(** Programs that may mark the cutover, with their last call. *)
Definition commits {A} (f : wiring -> wiring) (m : St B A) : Prop :=
  forall b r b', m b = (r, b') ->
    shuffled b b' /\
    (is_ok r = true -> kept b b' /\ outstanding b' = outstanding b /\ wired b' = f (wired b)) /\
    (marked (wired b') -> marked (wired b) \/ wired b' = f (wired b)).
Lemma control_commits {A} f (m : St B A) : control f m -> commits f m.
Proof. intros Hc b r b' E. destruct (Hc _ _ _ E) as (Hs & Ho & [Hw|Hw]); (split; [done|]); (split; [done|]); [rewrite Hw|]; auto. Qed.
Lemma steady_commits {A} f (m : St B A) : steady f m -> commits f m.
Proof. intros Hc b r b' E. destruct (Hc _ _ _ E) as (Hs & Ho & Hw). split; [done|]. split; [done|auto]. Qed.
Lemma commits_wrap {A} f what (m : St B A) : commits f m -> commits f (wrap_st what m).
Proof.
  intros Hm b r b'. unfold wrap_st. destruct (m b) as [r1 b1] eqn:E. intros [= <- <-].
  destruct (Hm _ _ _ E) as (Hs & Ho & Hw). split; [done|]. split; [by destruct r1|done].
Qed.
Lemma commits_bind {A C} f g (m : St B A) (k : A -> St B C) :
  steady f m -> (forall x, commits g (k x)) -> commits (g ∘ f) (x ← m; k x).
Proof.
  intros Hm Hk b r b'. unfold mbind, st_bind. destruct (m b) as [[x|e] b1] eqn:E; destruct (Hm _ _ _ E) as (Hs & Ho & Hw).
  - intros E2. destruct (Hk _ _ _ _ E2) as (Hs2 & Ho2 & Hw2). destruct (Ho eq_refl) as (K1 & K2 & K3).
    split; [by etrans|]. split.
    + intros Hr. destruct (Ho2 Hr) as (K4 & K5 & K6). split; [by etrans|]. split; [by rewrite K5|]. cbn. by rewrite K6, K3.
    + cbn. rewrite <- K3. intros Hm'. destruct (Hw2 Hm'); auto.
  - intros [= <- <-]. split; [done|]. split; [done|auto].
Qed.

Lemma call_declare x sp what : x <> topologyCutoverMarker -> steady (B := B) (with_exchange x) (wrap_st what (ExchangeDeclare x sp)).
Proof. intros Hx. apply steady_wrap, control_steady; [apply declare_law|]. unfold marked. cbn. set_solver. Qed.
Lemma call_passive x sp what : steady (B := B) id (wrap_st what (ExchangeDeclarePassive x sp)).
Proof. apply steady_wrap, control_steady; [apply passive_law|done]. Qed.
Lemma call_queue q a what : steady (B := B) (with_queue q) (wrap_st what (QueueDeclare q a)).
Proof. apply steady_wrap, control_steady; [apply queue_law|done]. Qed.
Lemma call_bind q k x what : steady (B := B) (with_binding q k x) (wrap_st what (QueueBind q k x)).
Proof. apply steady_wrap, control_steady; [apply bind_law|done]. Qed.
Lemma call_unbind q k x what : steady (B := B) (without_binding q k x) (wrap_st what (QueueUnbind q k x)).
Proof. apply steady_wrap, control_steady; [apply unbind_law|done]. Qed.
Lemma call_confirm what : steady (B := B) id (wrap_st what ConfirmMode).
Proof. apply steady_wrap, control_steady; [apply confirm_law|done]. Qed.
Lemma call_open what : steady (B := B) id (wrap_st what OpenChannel).
Proof. apply steady_wrap, control_steady; [apply open_law|done]. Qed.
Lemma call_delete x what : steady (B := B) (without_exchange x) (wrap_st what (ExchangeDelete x)).
Proof. apply steady_wrap, control_steady; [apply delete_law|]. unfold marked. cbn. set_solver. Qed.
End Command.
(* ===== verification/Migrations.v ===== *)
(** * Schema migrations

    services/ledger/migrations/migrations.go and
    services/consolidation/internal/adapters/outbound/postgres/migrate.go: the
    transactions that bring a schema up to date and take it down.  An advisory
    lock lets one of them run at a time.

    A script is named by its file; what it does to the table that tracks the
    migrations is modelled from the SQL, what it does to the other objects is
    [ddl].  [files] is the embedded file system, [trusted] the catalog query
    about the legacy schema, [drop_schema] DROP SCHEMA without CASCADE.  A
    statement may also fail for a reason outside the schema: the transaction
    carries the outcome of every statement to come. *)

From S2P Require Import Prelude.
From S2P Require Import Sorting.
From S2P Require Import GoStrings.
From Stdlib Require String.
From Stdlib Require Import ZArith Lia Ascii.
Open Scope string_scope.
Open Scope Z_scope.

(** ** Transactions *)
Record tx (S : Type) : Type := { t_schema : S; t_faults : list (option error) }.
Arguments Build_tx {S} _ _.
Arguments t_schema {S} _.
Arguments t_faults {S} _.

Inductive commit_outcome : Type := CommitOk | CommitFailed (e : error) | CommitUnknown (e : error).
Record tx_env : Type := { begin_fault : option error; statements : list (option error); commit : commit_outcome }.
Definition healthy : tx_env := {| begin_fault := None; statements := []; commit := CommitOk |}.

Section Transaction.
Context {S : Type}.

Definition stmt {A} (m : St S A) : St (tx S) A := fun x =>
  match t_faults x with
  | Some e :: fs => (Err e, Build_tx (t_schema x) fs)
  | fs => let '(r, s) := m (t_schema x) in (r, Build_tx s (tail fs))
  end.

------------

**REQUIREMENT**
Copy each line above where the string "Scope" occurs.

**SOLUTION TO THE EXERCISE**
Open Scope string_scope.
Open Scope Z_scope.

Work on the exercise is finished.